MS. BISPING: Thanks. Shall we start answering those?
MR. PLANT: Sure, let me take first Jo Marie's question on inflation targeting. We need to distinguish two concepts. There's one called inflation targeting that fairly advanced countries use to guide their monetary policy. That's really not what we're talking about at all in low-income countries.
Where our emphasis has been, particularly through the late eighties and early nineties, was in getting high inflation rates down, and that's generally been accomplished. There are a few cases, clearly an egregious one in Zimbabwe, but there are a few other cases where that still needs to be worked on.
What we've said in earlier papers is once that inflation rate comes down, say below 10 percent, that generally while programs going forward will necessarily have an inflation forecast, it is not a target per se that dictates the monetary policy. It's a forecast and that there should be flexibility around that forecast, given that these countries are subject to shocks from lack of aid, from unpredictable aid and other kinds of shocks.
So where this comes out is in a flexibility in monetary policy, that the monetary authorities of these countries, in concert with the budgetary authorities, don't adhere blindly to a particularly number moving forward. They have to look at what the overall circumstances are and, if shocks are bad, there should be room for monetary expansion. You don't see any Fund programs now that are aiming to get from 6 percent down to 3 percent. That's just not in the cards anymore.
On David's question on how to implement changes in individual countries, I think we went through some of the ways of how we go about forecasting aid. There is now an explicit policy about how you go about forecasting it. We've asked missions to explain their forecast of aid very clearly in their papers so that it's not hidden, and that way it's subject to scrutiny within the staff, at the Board and by external observers.
We, again, have talked about putting in place different kinds of adjustors and structures in our program to allow aid to be spent more generally. So the paper goes through the various components. Lots of them are very technical, but the overall push has been to make it very explicit what we are doing. As Sanjeev and Benedicte said, if we are going to use a wage ceiling, which isn't suggested, we need to explain very clearly why in this exceptional circumstances we might be doing it.
On the policy vis-à-vis aid scaling-up, the Board has said very clearly that part of our job is to help countries put together macro frameworks on scaled-up aid. While we might have a best estimate in our program because that's the short term planning horizon, we need to help countries think about what the macroeconomic impact of more aid is, and we hope that aid is coming forward. It will be important that we work with authorities to show those higher scaled-up scenarios. Whether it be a Gleneagles scenario or an MDG scenario, we need to help countries understand what the macroeconomic impact is and state clearly if there is macroeconomic room for more aid. Certainly, my colleagues want to add something.

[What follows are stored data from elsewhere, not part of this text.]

(** *** The settings of the evaluation *)

(** The part of the accuracy statement that is about the script: the test
    data is tiled over [n_steps] = 30 steps and the simulator is given
    [minibatch_size] = 200.  The accuracy the evaluation then prints is
    computed by the external frameworks from the downloaded weights; the
    notebook stores no output. *)
Lemma evaluation_settings :
  env (snd (run quiet notebook)) !! "n_steps" = Some (VInt 30) /\
  env (snd (run quiet notebook)) !! "minibatch_size" = Some (VInt 200) /\
  map ev_args (attempted ["np"; "tile"] (run quiet notebook))
  = [[VOpaque; VTuple [VInt 1; VInt 30; VInt 1]];
     [VOpaque; VTuple [VInt 1; VInt 30; VInt 1]]] /\
  map ev_kwargs (attempted ["nengo_dl"; "Simulator"] (run quiet notebook))
  = [[("minibatch_size", VInt 200)]].
Proof. repeat split; vm_compute; reflexivity. Qed.

(* ===================================================================== *)
(** ** Further properties of the array code *)
(* ===================================================================== *)

Section MoreDataProperties.
Import Data DataFacts.

Lemma length_concat_rows {A} (cols : nat) (img : list (list A)) :
  Forall (fun row => length row = cols) img ->
  length (concat img) = (length img * cols)%nat.
Proof.
  induction 1 as [|row img Hrow _ IH]; simpl; [reflexivity|].
  rewrite length_app, Hrow, IH. reflexivity.
Qed.

Lemma rows_of_concat {A} (cols : nat) (img : list (list A)) :
  Forall (fun row => length row = cols) img ->
  rows_of (length img) cols (concat img) = img.
Proof.
  induction 1 as [|row img Hrow _ IH]; simpl; [reflexivity|].
  replace (take cols (row ++ concat img)) with row
    by (rewrite <- Hrow; symmetry; apply take_app_length).
  replace (drop cols (row ++ concat img)) with (concat img)
    by (rewrite <- Hrow; symmetry; apply drop_app_length).
  rewrite IH. reflexivity.
Qed.

(** Flattening an image and reshaping it back gives the image; reshaping
    it to a shape with another number of entries is an error. *)
Theorem reshape_undoes_flatten {A} (rows cols : nat) (img : list (list A)) :
  has_shape rows cols img ->
  reshape (concat img) (rows, cols) = Some img /\
  forall rows' cols', (rows' * cols' <> rows * cols)%nat ->
                      reshape (concat img) (rows', cols') = None.
Proof.
  intros [Hlen Hrows]. unfold reshape.
  rewrite (length_concat_rows cols img Hrows), Hlen. split.
  - rewrite Nat.eqb_refl. rewrite <- Hlen.
    rewrite (rows_of_concat cols img Hrows). reflexivity.
  - intros rows' cols' Hne.
    destruct (Nat.eqb_spec (rows * cols) (rows' * cols')) as [E|_];
      [congruence | reflexivity].
Qed.

Lemma reshape_undoes_flatten_witness :
  reshape (concat [[1; 2; 3]; [4; 5; 6]]%nat) (2, 3)%nat
  = Some [[1; 2; 3]; [4; 5; 6]]%nat.
Proof.
  refine (proj1 (reshape_undoes_flatten 2 3 [[1; 2; 3]; [4; 5; 6]]%nat _)).
  split; [reflexivity | repeat constructor].
Defined.
(** * Theta ledger: consensus engine, block hashing, mempool handler, RPC

    A shallow embedding of
      - [core/block.go]       (package core:      BlockHeader.Hash, ExtendedBlock.Hash),
      - [consensus/engine.go] (package consensus: DefaultEngine),
      - the mempool message handler (package mempool),
      - the raw-transaction RPC endpoint (package rpc),
    together with the properties the specification states about them.

    Conventions.
      - A Go pointer is an [option]: [None] is [nil].  A method that panics
        (nil dereference, failed type assertion) returns [None] or an explicit
        [Panicked] outcome.
      - Fixed-width unsigned integers are [Z] with the wrap-around written out.
      - Byte slices and byte arrays are [list Byte.byte].
      - Logging ([log.WithFields], [log.Infof]) has no effect on the state and
        is left out. *)

From Stdlib Require Import ZArith List Lia.
From Stdlib Require Import Strings.String Strings.Ascii Strings.Byte.
From stdpp Require Import base option list gmap strings.

Open Scope Z_scope.

(* ===================================================================== *)
(** * Package common: bytes, hashes, addresses *)
(* ===================================================================== *)

Module common.

Definition Bytes := list Byte.byte.

#[global] Instance byte_eq_dec : EqDecision Byte.byte := Byte.byte_eq_dec.

(** [common.Hash] is [[32]byte]; [common.Address] is [[20]byte]. *)
Definition HashLength : nat := 32.
Definition AddressLength : nat := 20.
Definition Hash := list Byte.byte.
Definition Address := list Byte.byte.

(** The Go zero value [common.Hash{}]: thirty-two zero bytes. *)
Definition zero_Hash : Hash := repeat x00 HashLength.

(** Modelled from the spec: [common.Hash.IsEmpty] is declared in package
    common, which is not among the files verified here.  The spec says the hash
    "is cached on first computation"; the cache slot of a header that has not
    been hashed holds the zero value of its type, so the emptiness test is
    equality with the all-zero hash. *)
Definition IsEmpty (h : Hash) : bool := bool_decide (h = zero_Hash).

(** [bytes.Compare]: lexicographic comparison of two byte slices, giving
    -1, 0 or 1.  A nil slice and an empty slice are both [[]]. *)
Fixpoint bytes_Compare (a b : Bytes) : Z :=
  match a, b with
  | [], [] => 0
  | [], _ :: _ => -1
  | _ :: _, [] => 1
  | x :: a', y :: b' =>
      match N.compare (Byte.to_N x) (Byte.to_N y) with
      | Lt => -1
      | Gt => 1
      | Eq => bytes_Compare a' b'
      end
  end.

(** Unsigned 32-bit arithmetic wraps. *)
Definition wrap32 (z : Z) : Z := z mod 2 ^ 32.

End common.

(* ===================================================================== *)
(** * Go channels *)
(* ===================================================================== *)

(** A buffered channel [make(chan A, cap)]: the buffer in FIFO order, its
    capacity, and the values of the senders parked on it (a plain send on a
    full buffer parks the sending goroutine until a receiver makes room). *)
Module Chan.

MR. GUPTA: Yes, let me first take up the issue of building budgetary institutions. How do we propose doing this? As I said, a lot of work is underway in this area. There are over 50 technical assistance providers in the world, bilateral and other multilateral donors, who are helping countries build capacity in this area. The Bank and the Fund are working closely with the countries, using commonly--accepted diagnostic techniques to assess weaknesses in the systems and then coming up with an action plan which is country-owned and country-driven. These action plans are now being implemented in a number of countries or are in the process of being developed in other countries. What we are hoping is that since these plans have a medium-term focus, that in the next couple of years we should be able to see some concrete results.
For Africa I have the numbers. There are 24 countries, which already have action plans or are in the process of preparing such plans. And I think many of us including the NGO community have to continue putting pressure on the countries to implement these action plans in the context of the PRSP process and to see that the outcomes that we wish to achieve are actually achieved.
On David's question on alternative scenarios, which Mark has already responded to, the Board told us that we can construct scenarios and present them in the PRSPs and Article IV reports, but that they have to be consistent with macroeconomic stability and they should ensure debt sustainability. So as long as these conditions are met, we can construct the scenarios. We cannot propose a scenario which is way out of line with a stable macro environment and is not sustainable from the debt point of view.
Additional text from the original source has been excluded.